About twenty years ago, a mysterious new thing called the Information Superhighway was on the horizon. Everybody knew it was coming, and its impact on education would be huge.
Today, the field of Learning Analytics is approaching, and the discussion sounds almost as mysterious the Internet did in 1993. At a recent conference at Stanford University, participants were invited to do more than join a field—they were encouraged to help build it.
Researchers at Utah State University have accepted that invitation--in fact, one of them co-chaired that conference. Dr. Taylor Martin was heavily involved in the Learning Analytics Summer Institute at Stanford, and she is the founder and Director of the Active Learning Lab in the Instructional Technology and Learning Sciences department.
“We really are trying to understand learning because there are so many kids who are not achieving their full potential,” said Sarah Brasiel, Associate Director of the Active Learning Lab.
Researchers in the Active Learning Lab are doing something novel by applying some of the same principles of data analysis in education that are already being applied to business. But instead of using data to understand consumer behavior and sell more product, the information gathered will help understand the student’s learning needs and refine the delivery of education.
The studies will be structured so that student identity is separated from the data. The researchers aren’t interested in who is learning—just in methods that produce the best results.
|Taylor Martin and MIS and Accounting assistant professor Nicole Forsgren|
Velasquez speak at the learning analytics conference at Stanford.
Photo courtesy of Ani Aghababyan.
The approach has economic roots. Companies hope for a workforce that leaves school prepared to do a job. Students who invest years and thousands of dollars in an education are hoping for the best possible return.

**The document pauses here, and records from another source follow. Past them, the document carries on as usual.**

(** ** Every group and its recipe *)




(** ** The table as a function on group names *)

(** C3, as stated, fails at the physical-control group: its entry holds two
    different recipes, one for each of its columns, not one recipe for the
    group. *)
Lemma physical_control_two_recipes :
  globals !! "PHYSICAL_SCALING" = Some (Dict PHYSICAL_SCALING)
  ∧ PHYSICAL_SCALING !! "Temperature" ≠ PHYSICAL_SCALING !! "Depth"
  ∧ policy_table !! "physical_control" = Some (PerColumn physical_columns)
  ∧ physical_columns !! "Temperature" = Some ["standard_scale"]
  ∧ physical_columns !! "Depth" = Some ["minmax_scale"]
  ∧ length (recipes (PerColumn physical_columns)) = 2
  ∧ ¬ (∀ name r, policy_table !! name = Some r → ∃ steps, recipes r = [steps]).
Proof.
  assert (policy_table !! "physical_control" = Some (PerColumn physical_columns))
    as Hphys by (vm_compute; reflexivity).
  assert (length (recipes (PerColumn physical_columns)) = 2)
    as Hlen by (vm_compute; reflexivity).
  split; [vm_compute; reflexivity|].
  split; [vm_compute; discriminate|].
  split; [exact Hphys|].
  split; [vm_compute; reflexivity|].
  split; [vm_compute; reflexivity|].
  split; [exact Hlen|].
  intros Hall. destruct (Hall _ _ Hphys) as [steps Hsteps].
  rewrite Hsteps in Hlen. discriminate Hlen.
Qed.

(** C3, amended: the module assigns no name twice and its namespace binds
    every assigned name to the value written for it; the table has one entry
    for each binding; and every group name has exactly one entry, which for
    every group but the physical-control one is exactly one recipe, and for
    the physical-control group is one recipe for each column (Temperature,
    Depth). *)
Theorem policy_table_total_function :
  NoDup (assigned module_body)
  ∧ dom globals = list_to_set (assigned module_body)
  ∧ (∀ name v, Assign name v ∈ module_body → globals !! name = Some v)
  ∧ table_of globals = Some policy_table
  ∧ size policy_table = length (assigned module_body)
  ∧ ∀ name, name ∈ all_groups policy_table →
      ∃ r, policy_table !! name = Some r
        ∧ (∀ r', (name, r') ∈ policy_entries → r' = r)
        ∧ match r with
          | Steps steps => name ≠ "physical_control" ∧ recipes r = [steps]
          | PerColumn columns =>
              name = "physical_control"
              ∧ dom columns = {[ "Temperature"; "Depth" ]}
              ∧ ∀ c, c ∈ dom columns →
                  ∃ steps, columns !! c = Some steps
                    ∧ ∀ steps', columns !! c = Some steps' → steps' = steps
          end.
Proof.
  assert (NoDup (assigned module_body)) as Hnd by keys_NoDup.
  split; [exact Hnd|].
  split.
  { unfold globals, run. rewrite run_dom, dom_empty_L. apply union_empty_l_L. }
  split.
  { intros name v Hin. apply run_assigned; assumption. }
  split; [exact table_of_globals|].
  split; [vm_compute; reflexivity|].
  intros name Hin. unfold all_groups in Hin. apply elem_of_dom in Hin as [r Hr].
  exists r. split; [exact Hr|].
  split.
  { intros r' Hr'. apply policy_table_lookup in Hr'. congruence. }
  table_cases Hr.
  1,2,4,5,6: split; [discriminate|reflexivity].
  split; [reflexivity|]. split; [vm_compute; reflexivity|].
  intros c Hc. apply elem_of_dom in Hc as [steps Hsteps].
  exists steps. split; [exact Hsteps|]. congruence.
Qed.

Lemma policy_table_total_function_witness :
  ∃ r, policy_table !! "physical_control" = Some r
    ∧ (∀ r', ("physical_control", r') ∈ policy_entries → r' = r)
    ∧ match r with
      | Steps steps => "physical_control" ≠ "physical_control" ∧ recipes r = [steps]
      | PerColumn columns =>
          "physical_control" = "physical_control"
          ∧ dom columns = {[ "Temperature"; "Depth" ]}
          ∧ ∀ c, c ∈ dom columns →
              ∃ steps, columns !! c = Some steps
                ∧ ∀ steps', columns !! c = Some steps' → steps' = steps
      end.
Proof.
  destruct policy_table_total_function as (_ & _ & _ & _ & _ & Hall).
  apply (Hall "physical_control").
  apply elem_of_dom. eexists. vm_compute. reflexivity.
Defined.

(** ** The serialised table *)

(** C5, as stated, fails: the module has a sixth constant,
    [PHYSICAL_SCALING], so the configured table has a sixth group, which the
    five-group mapping does not have. *)
Lemma policy_table_sixth_group :
  globals !! "PHYSICAL_SCALING" = Some (Dict PHYSICAL_SCALING)
  ∧ length (assigned module_body) = 6
  ∧ size policy_table = 6
  ∧ size spec_table = 5
  ∧ "physical_control" ∈ all_groups policy_table
  ∧ ("physical_control" ∉ all_groups spec_table)
  ∧ policy_table ≠ spec_table.
Proof.
  assert (policy_table !! "physical_control" = Some (PerColumn physical_columns))
    as Hphys by (vm_compute; reflexivity).
  assert (spec_table !! "physical_control" = None)
    as Hnone by (vm_compute; reflexivity).
  do 4 (split; [vm_compute; reflexivity|]).
  split; [|split].
  - apply elem_of_dom. eexists. exact Hphys.
  - apply not_elem_of_dom, Hnone.
  - intros Heq. rewrite Heq, Hnone in Hphys. discriminate Hphys.
Qed.

(** C5, amended: the configured table is the five-group mapping of the
    specification together with a sixth group, the physical-control one,
    configured per column: Temperature with the single step
    "standard_scale", Depth with the single step "minmax_scale". *)
Theorem policy_table_serialized :
  policy_table = <["physical_control" := PerColumn physical_columns]> spec_table
  ∧ delete "physical_control" policy_table = spec_table
  ∧ spec_table !! "physical_control" = None
  ∧ physical_columns !! "Temperature" = Some ["standard_scale"]
  ∧ physical_columns !! "Depth" = Some ["minmax_scale"]
  ∧ dom physical_columns = {[ "Temperature"; "Depth" ]}
  ∧ all_groups policy_table =
      {[ "pressure"; "adsorption_volume"; "physical_control";
         "proximate_analysis"; "maceral_composition"; "correlation_metric" ]}.
Proof. repeat split; vm_compute; reflexivity. Qed.

(** ** The physical-control group *)

(** C8: the dictionary of the physical-control group writes each column once
    and gives it one scaler, a single step of the closed set; Depth is given
    "MinMaxScaler" and nothing else. *)
Theorem physical_one_scaler_per_column :
  globals !! "PHYSICAL_SCALING" = Some (Dict PHYSICAL_SCALING)
  ∧ NoDup PHYSICAL_SCALING_items.*1
  ∧ PHYSICAL_SCALING !! "Depth" = Some "MinMaxScaler"
  ∧ steps_of "MinMaxScaler" = Some ["minmax_scale"]
  ∧ ∀ column, column ∈ dom PHYSICAL_SCALING →
      ∃ scaler step,
        PHYSICAL_SCALING !! column = Some scaler
        ∧ (∀ kv, kv ∈ PHYSICAL_SCALING_items → kv.1 = column → kv.2 = scaler)
        ∧ split_on " + " scaler = [scaler]
        ∧ step_name scaler = Some step.
Proof.
  assert (NoDup PHYSICAL_SCALING_items.*1) as Hnd by keys_NoDup.
  split; [vm_compute; reflexivity|].
  split; [exact Hnd|].
  split; [vm_compute; reflexivity|].
  split; [vm_compute; reflexivity|].
  intros column Hin. apply elem_of_dom in Hin as [scaler Hscaler].
  assert (∀ kv, kv ∈ PHYSICAL_SCALING_items → kv.1 = column → kv.2 = scaler) as Hone.
  { intros [k v] Hkv Hk. simpl in *. subst k.
    apply PHYSICAL_SCALING_lookup in Hkv. congruence. }
  pose proof Hscaler as Hcase. apply PHYSICAL_SCALING_lookup in Hcase.
  unfold PHYSICAL_SCALING_items in Hcase.
  repeat (apply elem_of_cons in Hcase as [Hcase|Hcase]);
    [ inversion Hcase; subst; clear Hcase ..
    | apply elem_of_nil in Hcase; destruct Hcase ].
  - exists "StandardScaler", "standard_scale".
    split; [exact Hscaler|]. split; [exact Hone|]. split; vm_compute; reflexivity.
  - exists "MinMaxScaler", "minmax_scale".
    split; [exact Hscaler|]. split; [exact Hone|]. split; vm_compute; reflexivity.
Qed.

Lemma physical_one_scaler_per_column_witness :
  ∃ scaler step,
    PHYSICAL_SCALING !! "Depth" = Some scaler
    ∧ (∀ kv, kv ∈ PHYSICAL_SCALING_items → kv.1 = "Depth" → kv.2 = scaler)
    ∧ split_on " + " scaler = [scaler]
    ∧ step_name scaler = Some step.
Proof.
  destruct physical_one_scaler_per_column as (_ & _ & _ & _ & Hall).
  apply (Hall "Depth").
  apply elem_of_dom. eexists. vm_compute. reflexivity.
Defined.

(** C10: [PHYSICAL_SCALING] is a dictionary with exactly the keys
    "Temperature" and "Depth", the first with "StandardScaler" and the second
    with "MinMaxScaler": two different scalers, each a single step.  The five
    other constants of the module are each one recipe string. *)
Theorem PHYSICAL_SCALING_per_column :
  globals !! "PHYSICAL_SCALING" = Some (Dict PHYSICAL_SCALING)
  ∧ dom PHYSICAL_SCALING = {[ "Temperature"; "Depth" ]}
  ∧ PHYSICAL_SCALING !! "Temperature" = Some "StandardScaler"
  ∧ PHYSICAL_SCALING !! "Depth" = Some "MinMaxScaler"
  ∧ "StandardScaler" ≠ "MinMaxScaler"
  ∧ split_on " + " "StandardScaler" = ["StandardScaler"]
  ∧ split_on " + " "MinMaxScaler" = ["MinMaxScaler"]
  ∧ delete "PHYSICAL_SCALING" globals =
      Str <$> py_dict
        [ ("PRESSURE_SCALING", "log1p + RobustScaler");
          ("ADSORPTION_SCALING", "StandardScaler");
          ("PROXIMATE_SCALING", "MinMaxScaler");
          ("MACERAL_SCALING", "PowerTransformer (Yeo–Johnson) + RobustScaler");
          ("CORRELATION_SCALING", "MinMaxScaler") ].
Proof.
  do 4 (split; [vm_compute; reflexivity|]).
  split; [discriminate|].
  repeat split; vm_compute; reflexivity.
Qed.

(** ** The module beyond the table: recipe strings, order, documentation *)

Lemma globals_lookup name v :
  globals !! name = Some v ↔
  (name, v) ∈ [ ("PRESSURE_SCALING", Str PRESSURE_SCALING);
                ("ADSORPTION_SCALING", Str ADSORPTION_SCALING);
                ("PHYSICAL_SCALING", Dict PHYSICAL_SCALING);
                ("PROXIMATE_SCALING", Str PROXIMATE_SCALING);
                ("MACERAL_SCALING", Str MACERAL_SCALING);
                ("CORRELATION_SCALING", Str CORRELATION_SCALING) ].
Proof.
  assert (globals = list_to_map
    [ ("PRESSURE_SCALING", Str PRESSURE_SCALING);
      ("ADSORPTION_SCALING", Str ADSORPTION_SCALING);
      ("PHYSICAL_SCALING", Dict PHYSICAL_SCALING);
      ("PROXIMATE_SCALING", Str PROXIMATE_SCALING);
      ("MACERAL_SCALING", Str MACERAL_SCALING);
      ("CORRELATION_SCALING", Str CORRELATION_SCALING) ]) as ->
    by (vm_compute; reflexivity).
  symmetry. apply elem_of_list_to_map. keys_NoDup.
Qed.

(** Case analysis on a binding of the module's namespace. *)
Ltac globals_cases H :=
  apply globals_lookup in H;
  repeat (apply elem_of_cons in H as [H|H]);
  [ inversion H; subst; clear H .. | apply elem_of_nil in H; destruct H ].

Lemma recipe_strings_PHYSICAL_SCALING recipe :
  recipe ∈ recipe_strings (Dict PHYSICAL_SCALING) →
  recipe = "StandardScaler" ∨ recipe = "MinMaxScaler".
Proof.
  simpl. intros Hin. apply list_elem_of_fmap in Hin as ([column scaler] & -> & Hin).
  apply elem_of_map_to_list, PHYSICAL_SCALING_lookup in Hin.
  unfold PHYSICAL_SCALING_items in Hin.
  repeat (apply elem_of_cons in Hin as [Hin|Hin]);
    [ inversion Hin; subst; simpl; auto ..
    | apply elem_of_nil in Hin; destruct Hin ].
Qed.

Some institutions are also taking a data-driven approach to learning, said Stephen Coller of the Bill and Melinda Gates Foundation. He spoke at the LASI conference, where he observed that most of the learning analytics discussion has been buried in silos at private institutions. For example, the Minerva Project targets top-tier students and gives them complex tasks that are intended to prepare them for the real world.
But so far, Collar argued that public universities have largely stayed out of the discussion.
Researchers at the Active Learning Lab are working to change that. “Traditionally,” Brasiel said, “learning has been evaluated by a pre- and post-test analysis—but so much more could be gained if data were collected throughout the learning process.”
It would also help if people from different disciplines collaborated more, she said. “The research world has quantitative people, qualitative people and some who use mixed methods, and unfortunately in a lot of departments those people are isolated. They don’t really talk.”
The lab is bringing the different types of researchers together, and has invited data analysis expertise from the ITLS Department and the Huntsman School of Business into the mix. Deborah Fields, Assistant Professor in the ITLS Department, is engaged in research related to 2 of the 6 research projects in the lab. She brings expertise in qualitative research, such as ethnographic methods. Nicole Forsgren Velasquez, Assistant Professor in MIS and Accounting Departments of the School of Business is engaged in research related to 4 of the 6 research projects in the lab. She adds expertise in business intelligence and learning analytics.
What will be the result? It’s a new field that is still defining itself. But the goal is to provide a learning environment that encourages students to not only learn, but also to believe they can succeed.